Kim’s Convenience takes an unusual route to HOME in Manchester. Beginning life as a stage play which later formed the basis for a TV series, it now returns to the stage.

The initial impression upon entering the theatre is that Mona Camille’s stage set, a meticulous reconstruction of a crowded corner shop, must have taken ages to stock with the colourful range of products. The presence of signs in French is a hint that events take place in the soon-to-be 51st State: Canada.

Owner of the family run convenience store Kim (also known as Appa or ‘Father’) is proud of his Korean origins, being able to list key events from memory. He holds a grudge against Japan for colonising his country and considers anyone who owns a Japanese car guilty by association. When alone, he and his wife Umma (Candace Leung) converse in Korean.

Kim (James Yi) has come to regard his store as an expression of his identity and would like to use it to found a dynasty. However, he has been estranged from his son Jung (Daniel Phung) since a violent incident some years ago, and his daughter Janet (Caroline Donica) is Westernised and more interested in pursuing a career in photography than running the store. Kim has to consider, therefore, whether to accept an offer for the store from Walmart and retire with good grace.

It is easy to see why Kim’s Convenience was considered suitable for TV transmission. Ins Choi’s script explores controversial concepts in an inoffensive manner. Kim’s claim to be able to identify shoplifters (his process being based upon race, gender and sexual identity) pokes fun at the ridiculous nature of racism and prejudice.

A sequence of Kim and his son Jung engaging in a quiz on Korean events seems to go on too long, until it becomes clear the purpose is to set the scene for Jung to acknowledge his life has not turned out as planned. The deliberate pacing ensures no ideas are overlooked—the play opens and closes on the same activities to suggest a torch has been passed.
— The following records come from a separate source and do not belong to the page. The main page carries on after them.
Lemma length_welem w : Z.of_nat (length (welem w)) = 4 + Z.of_nat (length w).
Proof. unfold welem. rewrite length_app, length_be32. lia. Qed.

Lemma length_words l : Z.of_nat (length (concat (be32 <$> l))) = 4 * Z.of_nat (length l).
Proof. induction l as [|z l IH]; [done|]. cbn [fmap list_fmap concat]. rewrite length_app, length_be32. cbn [length]. lia. Qed.

(** [ceil(n / 4)] words for the characters of a string. *)
Lemma wlen_bounds s : 4 + Z.of_nat (length s) <= wlen s <= 7 + Z.of_nat (length s) /\ wlen s mod 4 = 0.
Proof.
  unfold wlen, pad4. set (n := Z.of_nat (length s)). pose proof (Z.mod_pos_bound (- n) 4 ltac:(lia)). split; [lia|].
  rewrite (Z.mod_eq (- n) 4) by lia. replace (4 + n + (- n - 4 * (- n / 4))) with ((1 - (- n / 4)) * 4) by lia.
  apply Z.mod_mul. lia.
Qed.

(** The length of a wire that is written out. *)
Ltac wire_length :=
  repeat rewrite length_app; repeat rewrite Nat2Z.inj_add;
  repeat first [rewrite length_wstr | rewrite length_be32 | rewrite length_welem | rewrite length_words]; cbn [length].

(** ** Headers *)

Definition wf_LSFHeader (h : LSFHeader) : Prop :=
  int16 (opCode h) /\ uint16 (refCode h) /\ uint32 (length_ h) /\ uint16 (version h) /\ uint16 (reserved h) /\ uint32 (reserved0 h).

Lemma pack_words a b : 0 <= a < 2 ^ 16 -> Z.lor (uwrap32 (Z.shiftl a 16)) (Z.land b 0xFFFF) = a * 2 ^ 16 + b mod 2 ^ 16.
Proof.
  intros Ha. change 0xFFFF with (Z.ones 16). rewrite Z.land_ones, Z.shiftl_mul_pow2 by lia.
  unfold uwrap32. rewrite Z.mod_small by lia. apply lor_shift; [lia|]. apply Z.mod_pos_bound. lia.
Qed.

Lemma unpack_high a b : 0 <= b < 2 ^ 16 -> Z.shiftr (a * 2 ^ 16 + b) 16 = a.
Proof. intros. rewrite Z.shiftr_div_pow2, Z.div_add_l, Z.div_small; lia. Qed.

Lemma unpack_low a b : 0 <= b < 2 ^ 16 -> Z.land (a * 2 ^ 16 + b) 0xFFFF = b.
Proof. intros. change 0xFFFF with (Z.ones 16). rewrite Z.land_ones, Z.add_comm, Z.mod_add, Z.mod_small; lia. Qed.

Lemma wrap16_mod z : int16 z -> wrap16 (z mod 2 ^ 16) = z.
Proof. unfold int16, wrap16. intros. rewrite Zplus_mod_idemp_l, Z.mod_small; lia. Qed.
Director Esther Jun mixes the artificial with the authentic. Kim is a larger-than-life character, suitable for a sitcom, irascible and stubborn and unrealistically able to disable offenders with Kung Fu moves. Yet, realistically, when husband and wife are alone, they address each other in Korean without surtitles to guide the audience. The bridge-building meeting between Umma and her estranged son takes place, appropriately, in a church.
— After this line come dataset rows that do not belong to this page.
(* ===== verification/XdrRequest.v ===== *)
(** * Requests to the batch system (lsbatch/lib/lsb.xdr.c)

    One module for each record that a command sends to the master daemon, with the
    struct of lsbatch/daemons/daemonout.h or lsbatch/lsbatch.h and the function that
    encodes and decodes it.  A record has the fields that travel, in the order of the
    struct ([userGroup] of submitReq does not).  Strings that the decoder allocates are
    transferred with [xdr_var_string]; the others go into arrays of the caller, whose
    sizes are those that initSubmit of mbd.serv.c and the structs give them.  A string is
    never NULL here.  What the functions keep in static variables is memory that
    they free or use again at the next call. *)
From stdpp Require Import base list.
From Stdlib Require Import ZArith Ascii Lia.
From S2P Require Import Prelude JobId Xdr XdrLib XdrCarry XdrBatch XdrMsg.
Local Open Scope Z_scope.


Module XFile.
Record xFile := mk {
  subFn : cstr; execFn : cstr; options : Z }.

Definition xdr_xFile (xf : xFile) : xdr xFile :=
  subFn' ← xdr_string MAXFILENAMELEN MAXFILENAMELEN (subFn xf);
  execFn' ← xdr_string MAXFILENAMELEN MAXFILENAMELEN (execFn xf);
  options' ← xdr_int (options xf);
  mret (mk subFn' execFn' options').

Definition wf_xFile (xf : xFile) : Prop :=
  Forall (chars MAXFILENAMELEN) [subFn xf; execFn xf] /\ Forall int32 [options xf].

Lemma transfers_xFile xf : wf_xFile xf -> transfers xdr_xFile xf.
Proof.
  destruct xf. intros H. unfold wf_xFile in H. cbn in H. fields.
  eexists. intros xf0. unfold xdr_xFile. repeat xdr_step.
Qed.

Definition wxfile (xf : xFile) : cstr := wstr (subFn xf) ++ wstr (execFn xf) ++ be32 (options xf) ++ [].

Lemma carries_xFile xf : wf_xFile xf -> carries xdr_xFile xf (wxfile xf).
Proof. destruct xf. intros H xf0. unfold wf_xFile in H. cbn in H. fields. unfold xdr_xFile, wxfile. repeat xdr_step. Qed.

Lemma many_xFile n l : n = Z.of_nat (length l) -> Forall wf_xFile l ->
  many (xdr_arrayElement xdr_xFile) n l (concat ((fun xf => welem (wxfile xf)) <$> l)).
Proof. apply many_strings. intros xf H. by apply carries_arrayElement, carries_xFile. Qed.
End XFile.
#[export] Instance wire_xFile : Wire XFile.xdr_xFile := { wf_wire := XFile.wf_xFile; wire_transfers := XFile.transfers_xFile }.

#[export] Hint Resolve XFile.many_xFile : xdr.

Module SubmitReq.
(** The first option word is read through a pointer to [unsigned int] and stays an [int]. *)
Record submitReq := mk {
  options : Z; options2 : Z; jobName : cstr; queue : cstr; numAskedHosts : Z; askedHosts : list cstr;
  resReq : cstr; rLimits : list Z; hostSpec : cstr; numProcessors : Z; dependCond : cstr; beginTime : Z;
  termTime : Z; sigValue : Z; subHomeDir : cstr; inFile : cstr; outFile : cstr; errFile : cstr;
  command : cstr; inFileSpool : cstr; commandSpool : cstr; chkpntPeriod : Z; chkpntDir : cstr;
  restartPid : Z; nxf : Z; xf : list XFile.xFile; jobFile : cstr; fromHost : cstr; submitTime : Z; umask : Z;
  cwd : cstr; preExecCmd : cstr; mailUser : cstr; projectName : cstr; niosPort : Z; maxNumProcessors : Z;
  loginShell : cstr; schedHostType : cstr; userPriority : Z }.

Definition xdr_submitReq (r : submitReq) : xdr submitReq :=
  options' ← xdr_int (options r);
  queue' ← xdr_var_string (queue r);
  resReq' ← xdr_var_string (resReq r);
  numProcessors' ← xdr_int (numProcessors r);
  fromHost' ← xdr_string MAXHOSTNAMELEN MAXHOSTNAMELEN (fromHost r);
  dependCond' ← xdr_var_string (dependCond r);
  jobName' ← xdr_var_string (jobName r);
  command' ← xdr_var_string (command r);
  jobFile' ← xdr_string MAXFILENAMELEN MAXFILENAMELEN (jobFile r);
  inFile' ← xdr_string MAXFILENAMELEN MAXFILENAMELEN (inFile r);
  outFile' ← xdr_string MAXFILENAMELEN MAXFILENAMELEN (outFile r);
  errFile' ← xdr_string MAXFILENAMELEN MAXFILENAMELEN (errFile r);
  preExecCmd' ← xdr_var_string (preExecCmd r);
  hostSpec' ← xdr_string MAXHOSTNAMELEN MAXHOSTNAMELEN (hostSpec r);
  numAskedHosts' ← xdr_int (numAskedHosts r);
  askedHosts0 ← calloc_pos numAskedHosts' [] (askedHosts r);
  askedHosts' ← xdr_vector xdr_var_string numAskedHosts' askedHosts0;
  rLimits' ← xdr_limits xdr_int LSF_RLIM_NLIMITS 0 (rLimits r);
  submitTime' ← xdr_time_t (submitTime r);
  beginTime' ← xdr_time_t (beginTime r);
  termTime' ← xdr_time_t (termTime r);
  umask' ← xdr_int (umask r);
  sigValue' ← xdr_int (sigValue r);
  restartPid' ← xdr_int (restartPid r);
  chkpntPeriod' ← xdr_time_t (chkpntPeriod r);
  chkpntDir' ← xdr_string MAXFILENAMELEN MAXFILENAMELEN (chkpntDir r);
  subHomeDir' ← xdr_string MAXFILENAMELEN MAXFILENAMELEN (subHomeDir r);
  cwd' ← xdr_string MAXFILENAMELEN MAXFILENAMELEN (cwd r);
  nxf' ← xdr_int (nxf r);
  xf0 ← calloc_pos nxf' (XFile.mk [] [] 0) (xf r);
  xf' ← xdr_vector (xdr_arrayElement XFile.xdr_xFile) nxf' xf0;
  mailUser' ← xdr_var_string (mailUser r);
  projectName' ← xdr_var_string (projectName r);
  niosPort' ← xdr_int (niosPort r);
  maxNumProcessors' ← xdr_int (maxNumProcessors r);
  loginShell' ← xdr_var_string (loginShell r);
  schedHostType' ← xdr_var_string (schedHostType r);
  options2' ← xdr_int (options2 r);
  inFileSpool' ← xdr_string MAXFILENAMELEN MAXFILENAMELEN (inFileSpool r);
  commandSpool' ← xdr_string MAXFILENAMELEN MAXFILENAMELEN (commandSpool r);
  userPriority' ← xdr_int (userPriority r);
  mret (mk options' options2' jobName' queue' numAskedHosts' askedHosts' resReq' rLimits' hostSpec'
            numProcessors' dependCond' beginTime' termTime' sigValue' subHomeDir' inFile' outFile' errFile'
            command' inFileSpool' commandSpool' chkpntPeriod' chkpntDir' restartPid' nxf' xf' jobFile'
            fromHost' submitTime' umask' cwd' preExecCmd' mailUser' projectName' niosPort' maxNumProcessors'
            loginShell' schedHostType' userPriority').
The understated man of the match is Andrew Gichigi who takes on every non-Korean role in the play. Although author Ins Choi describes the play as a “love letter to his parents and all first-generation immigrants who now call Canada home’’, many of the themes—specifically a parent’s plans and hopes for his children’s future—are universal. The regular comic confrontations between Kim and daughter Janet are the means by which the themes are articulated. Caroline Donica provides a marvellous comic turn portraying Janet’s exasperation and embarrassment to great effect. This is particularly the case in the disquieting sequence where Kim insists Janet use his process entitled ‘Steal or No Steal’ to spot shoplifters and exposes casual racism / body shaming / you name it.

Kim’s Convenience is a modest play exploring big ideas in an entertaining manner.